M. Onyshchenko, R. D. Neumann, I. Panyutin

G-quadruplex stabilization in double-stranded DNA by short PNA designed to bind to complementary strand

G-quadruplexes as secondary structures in DNA are the object of extremely intensive research nowadays. There is accumulating in vitro evidence of their formation in G-rich regulatory sequences of several genes, including promoter regions, where quadruplexes can play a role of transcriptional regulators working as anchors for transcriptional proteins. These genes include, but not limited to c-myc, bcl2, transcriptional enhancer reported in the human insulin gene, and several muscle-specific genes. In our study we showed the possibility of developing the conditions where in particular regions of double-stranded plasmid DNA quadruplexes can be formed due to binding to the complementary strand of short PNA. pCRBlunt 3.5 Kb plasmid DNA was used as a model with following inserts: G-rich region of bcl2 gene and four GGGGTT repeats from Tetrahymena thermophila telomere. Besides, plasmid samples with various values of superhelicity with sigma starting from 0 to -0.13 have been studied. Chemical and enzymatic probings were used as a technique for detecting open regions of DNA; DMS footprinting was used for quadruplex detection by N7 position protection in guanines. Clear evidence of quadruplex formation in studied inserts as oligos under different incubation was obtained.
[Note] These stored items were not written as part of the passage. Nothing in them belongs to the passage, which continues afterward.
(** C40: the tickets of a plan are the open and held ones of the inventory,
    each before every ticket of a lower priority, a later order or, those
    being equal, a later id. *)
Theorem PriorityFirst_order i p : PriorityFirst i = Ok p →
  StronglySorted (λ a b, planLess b a = false) (pl_Ticket <$> tp_Entries p) ∧
  ∀ rec, rec ∈ pl_Ticket <$> tp_Entries p ↔ ∃ id, id ∈ IDs (pi_Tickets i) ∧
    get_record (pi_Tickets i) id = Ok (Some rec) ∧ (rec_Status rec = StatusOpen ∨ rec_Status rec = StatusHeld).
Proof.
  intros H. destruct (pi_Reservations i) as [set|] eqn:Hs; [|unfold PriorityFirst in H; by rewrite Hs in H].
  destruct (PriorityFirst_inv _ _ _ Hs H) as (waits & wl & recs & _ & Hr & Hl).
  destruct (plan_loop_spec _ _ _ _ _ _ _ Hl) as [-> _]. by apply planTickets_spec.
Qed.

(** The element a filter keeps at a position, where it was in the list. *)
Lemma filter_lookup {A} (f : A → bool) l : ∀ n x, List.filter f l !! n = Some x →
  ∃ k, l !! k = Some x ∧ f x = true ∧ List.filter f (take k l) = take n (List.filter f l).
Proof.
  induction l as [|y l IH]; intros n x Hx; [done|]. cbn [List.filter] in Hx |- *. destruct (f y) eqn:E.
  - destruct n as [|n]; [injection Hx as <-; by exists 0%nat|].
    destruct (IH n x Hx) as (k & Hk & Hf & Ht). exists (S k). cbn [take List.filter]. by rewrite E, Ht.
  - destruct (IH n x Hx) as (k & Hk & Hf & Ht). exists (S k). cbn [take List.filter]. by rewrite E, Ht.
Qed.

(** What holds of every element after those before it bounds their number. *)
Lemma bounded_length {A} (l : list A) (n : Z) :
  (∀ k x, l !! k = Some x → Z.of_nat k < n) → l = [] ∨ len l ≤ n.
Proof.
  intros H. destruct l as [|x l]; [by left|right].
  destruct (lookup_lt_is_Some_2 (x :: l) (length l)) as [y Hy]; [cbn; lia|]. apply H in Hy. unfold len. cbn [length]. lia.
Qed.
The results proved the possibility of stable complementary binding of short (starting from 6 bases) PNAs to double-stranded naturally supercoiled DNA at overnight incubation at 37C with simultaneous opening of the second G-rich strand. After getting PNA bound, various following incubation conditions, including potassium, sodium, TMPyP4 and Telomestatin, are studied to obtain clear evidence of quadruplex formation.